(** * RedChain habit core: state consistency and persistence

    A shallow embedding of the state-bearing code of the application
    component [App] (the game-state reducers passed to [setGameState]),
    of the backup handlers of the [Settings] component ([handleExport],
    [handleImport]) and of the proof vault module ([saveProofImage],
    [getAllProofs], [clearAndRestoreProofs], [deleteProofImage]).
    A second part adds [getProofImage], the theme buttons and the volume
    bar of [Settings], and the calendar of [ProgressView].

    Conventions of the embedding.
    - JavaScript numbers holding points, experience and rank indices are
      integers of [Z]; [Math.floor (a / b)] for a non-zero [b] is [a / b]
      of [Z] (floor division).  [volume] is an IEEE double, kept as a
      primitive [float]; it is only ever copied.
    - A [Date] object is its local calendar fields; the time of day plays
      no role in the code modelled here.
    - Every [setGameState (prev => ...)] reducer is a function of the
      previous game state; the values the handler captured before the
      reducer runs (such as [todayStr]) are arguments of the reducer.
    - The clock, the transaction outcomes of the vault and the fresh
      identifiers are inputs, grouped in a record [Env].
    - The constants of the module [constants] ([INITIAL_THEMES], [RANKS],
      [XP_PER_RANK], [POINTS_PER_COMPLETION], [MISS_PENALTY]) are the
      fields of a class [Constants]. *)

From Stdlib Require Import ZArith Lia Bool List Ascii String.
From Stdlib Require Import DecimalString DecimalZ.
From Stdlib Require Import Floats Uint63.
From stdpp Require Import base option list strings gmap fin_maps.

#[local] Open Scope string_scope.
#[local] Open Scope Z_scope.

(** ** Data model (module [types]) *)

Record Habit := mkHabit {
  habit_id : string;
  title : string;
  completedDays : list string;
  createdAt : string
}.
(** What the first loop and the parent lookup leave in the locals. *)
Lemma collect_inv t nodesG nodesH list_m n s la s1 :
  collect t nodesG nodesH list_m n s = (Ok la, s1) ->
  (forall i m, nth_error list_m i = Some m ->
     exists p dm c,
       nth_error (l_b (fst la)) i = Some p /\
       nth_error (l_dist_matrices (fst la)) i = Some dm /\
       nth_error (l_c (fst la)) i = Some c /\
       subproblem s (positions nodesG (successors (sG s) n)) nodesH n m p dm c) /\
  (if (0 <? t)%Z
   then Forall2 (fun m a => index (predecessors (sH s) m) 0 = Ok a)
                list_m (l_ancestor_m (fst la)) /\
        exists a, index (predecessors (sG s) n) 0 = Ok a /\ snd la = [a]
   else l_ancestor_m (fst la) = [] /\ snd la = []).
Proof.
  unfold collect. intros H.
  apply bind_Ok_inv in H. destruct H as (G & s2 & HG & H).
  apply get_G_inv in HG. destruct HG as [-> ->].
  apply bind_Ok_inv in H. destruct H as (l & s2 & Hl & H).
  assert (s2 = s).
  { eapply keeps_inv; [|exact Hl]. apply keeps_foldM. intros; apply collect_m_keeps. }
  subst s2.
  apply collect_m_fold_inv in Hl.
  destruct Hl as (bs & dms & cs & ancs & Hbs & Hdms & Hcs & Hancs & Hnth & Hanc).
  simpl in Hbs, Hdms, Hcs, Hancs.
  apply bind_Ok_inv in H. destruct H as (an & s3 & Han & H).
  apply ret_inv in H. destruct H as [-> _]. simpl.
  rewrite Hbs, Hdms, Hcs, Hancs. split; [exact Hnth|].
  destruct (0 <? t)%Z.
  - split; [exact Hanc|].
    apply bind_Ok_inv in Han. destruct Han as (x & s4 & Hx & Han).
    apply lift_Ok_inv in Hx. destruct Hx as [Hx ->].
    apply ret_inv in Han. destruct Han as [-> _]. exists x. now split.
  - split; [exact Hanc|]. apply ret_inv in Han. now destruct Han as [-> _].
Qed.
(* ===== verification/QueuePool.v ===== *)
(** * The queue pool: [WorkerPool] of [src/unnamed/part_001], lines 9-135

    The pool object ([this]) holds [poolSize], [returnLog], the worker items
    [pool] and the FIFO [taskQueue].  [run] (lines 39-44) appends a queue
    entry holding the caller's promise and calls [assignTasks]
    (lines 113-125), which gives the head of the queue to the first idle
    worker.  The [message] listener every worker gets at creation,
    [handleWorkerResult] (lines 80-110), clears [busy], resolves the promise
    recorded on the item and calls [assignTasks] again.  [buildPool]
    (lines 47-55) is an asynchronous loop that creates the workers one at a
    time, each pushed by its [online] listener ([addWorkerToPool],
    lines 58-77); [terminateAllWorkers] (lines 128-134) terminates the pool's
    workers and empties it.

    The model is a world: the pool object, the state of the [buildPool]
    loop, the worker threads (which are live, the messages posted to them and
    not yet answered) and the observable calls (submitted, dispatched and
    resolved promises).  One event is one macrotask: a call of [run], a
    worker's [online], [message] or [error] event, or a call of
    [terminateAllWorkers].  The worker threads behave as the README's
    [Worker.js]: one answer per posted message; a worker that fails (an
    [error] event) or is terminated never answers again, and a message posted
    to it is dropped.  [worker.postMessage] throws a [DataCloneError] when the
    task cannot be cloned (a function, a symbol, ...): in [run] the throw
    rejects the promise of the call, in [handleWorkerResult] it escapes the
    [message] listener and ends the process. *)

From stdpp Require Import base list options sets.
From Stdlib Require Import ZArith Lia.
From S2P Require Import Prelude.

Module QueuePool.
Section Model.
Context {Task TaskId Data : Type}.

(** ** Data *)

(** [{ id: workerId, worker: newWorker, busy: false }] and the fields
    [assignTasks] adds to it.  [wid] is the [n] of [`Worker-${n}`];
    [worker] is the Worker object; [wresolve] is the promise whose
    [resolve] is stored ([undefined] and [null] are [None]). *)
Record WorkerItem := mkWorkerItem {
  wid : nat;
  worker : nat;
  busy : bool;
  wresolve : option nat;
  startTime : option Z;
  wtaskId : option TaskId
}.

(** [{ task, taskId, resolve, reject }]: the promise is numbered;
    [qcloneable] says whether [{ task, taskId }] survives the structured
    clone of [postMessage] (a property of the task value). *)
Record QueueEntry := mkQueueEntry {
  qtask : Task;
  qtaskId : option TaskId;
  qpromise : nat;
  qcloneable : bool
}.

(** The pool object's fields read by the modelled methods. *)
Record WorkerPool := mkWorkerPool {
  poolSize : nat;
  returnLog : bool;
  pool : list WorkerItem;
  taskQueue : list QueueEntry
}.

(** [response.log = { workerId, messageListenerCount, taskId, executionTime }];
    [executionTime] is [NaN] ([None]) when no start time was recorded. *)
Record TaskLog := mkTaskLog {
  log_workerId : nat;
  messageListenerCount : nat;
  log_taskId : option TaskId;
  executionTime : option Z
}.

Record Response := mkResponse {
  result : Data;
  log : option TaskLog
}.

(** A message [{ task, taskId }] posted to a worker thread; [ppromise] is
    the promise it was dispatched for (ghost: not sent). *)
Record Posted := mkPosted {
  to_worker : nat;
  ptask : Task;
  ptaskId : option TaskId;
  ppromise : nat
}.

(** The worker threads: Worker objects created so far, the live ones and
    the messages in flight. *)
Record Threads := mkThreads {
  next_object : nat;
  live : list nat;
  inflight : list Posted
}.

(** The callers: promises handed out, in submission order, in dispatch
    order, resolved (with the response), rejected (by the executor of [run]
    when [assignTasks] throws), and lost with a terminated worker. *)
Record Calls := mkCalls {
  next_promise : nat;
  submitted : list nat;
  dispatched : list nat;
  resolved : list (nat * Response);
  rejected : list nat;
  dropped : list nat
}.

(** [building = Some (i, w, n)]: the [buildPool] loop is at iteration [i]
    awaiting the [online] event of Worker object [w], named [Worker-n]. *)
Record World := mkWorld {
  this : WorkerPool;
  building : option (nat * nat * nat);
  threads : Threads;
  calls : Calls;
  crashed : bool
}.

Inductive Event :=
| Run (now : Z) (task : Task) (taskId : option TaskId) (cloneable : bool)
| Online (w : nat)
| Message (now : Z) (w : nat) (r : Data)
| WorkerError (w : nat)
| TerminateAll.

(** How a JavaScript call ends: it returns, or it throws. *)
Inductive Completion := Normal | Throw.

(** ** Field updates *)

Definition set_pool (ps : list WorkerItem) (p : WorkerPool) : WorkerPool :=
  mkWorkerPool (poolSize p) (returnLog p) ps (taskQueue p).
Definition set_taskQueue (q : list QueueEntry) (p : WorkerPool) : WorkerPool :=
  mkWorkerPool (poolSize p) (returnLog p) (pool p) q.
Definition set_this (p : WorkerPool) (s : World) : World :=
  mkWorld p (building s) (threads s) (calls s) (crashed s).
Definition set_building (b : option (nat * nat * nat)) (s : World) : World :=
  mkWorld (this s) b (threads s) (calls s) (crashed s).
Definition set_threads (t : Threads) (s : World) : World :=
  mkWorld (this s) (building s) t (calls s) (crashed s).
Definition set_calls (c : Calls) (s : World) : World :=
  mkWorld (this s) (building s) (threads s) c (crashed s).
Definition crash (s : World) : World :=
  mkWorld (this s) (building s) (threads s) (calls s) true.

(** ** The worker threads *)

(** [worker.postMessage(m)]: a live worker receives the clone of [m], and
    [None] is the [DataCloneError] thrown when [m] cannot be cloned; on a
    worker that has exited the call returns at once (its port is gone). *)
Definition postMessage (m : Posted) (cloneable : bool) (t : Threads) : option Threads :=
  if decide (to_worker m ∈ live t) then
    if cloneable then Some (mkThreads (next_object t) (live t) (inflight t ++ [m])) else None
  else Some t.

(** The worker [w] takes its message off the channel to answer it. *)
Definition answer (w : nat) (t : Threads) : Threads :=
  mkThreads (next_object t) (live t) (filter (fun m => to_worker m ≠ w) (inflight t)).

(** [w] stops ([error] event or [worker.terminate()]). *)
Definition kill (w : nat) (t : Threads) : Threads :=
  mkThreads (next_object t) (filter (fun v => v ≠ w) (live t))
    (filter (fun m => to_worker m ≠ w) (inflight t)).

-------

Work order –
Give back exactly the lines above, from the line containing "submitted : list nat;" through the line containing "this : WorkerPool;", with both end lines and nothing more.

Answer to the problem –
  submitted : list nat;
  dispatched : list nat;
  resolved : list (nat * Response);
  rejected : list nat;
  dropped : list nat
}.

(** [building = Some (i, w, n)]: the [buildPool] loop is at iteration [i]
    awaiting the [online] event of Worker object [w], named [Worker-n]. *)
Record World := mkWorld {
  this : WorkerPool;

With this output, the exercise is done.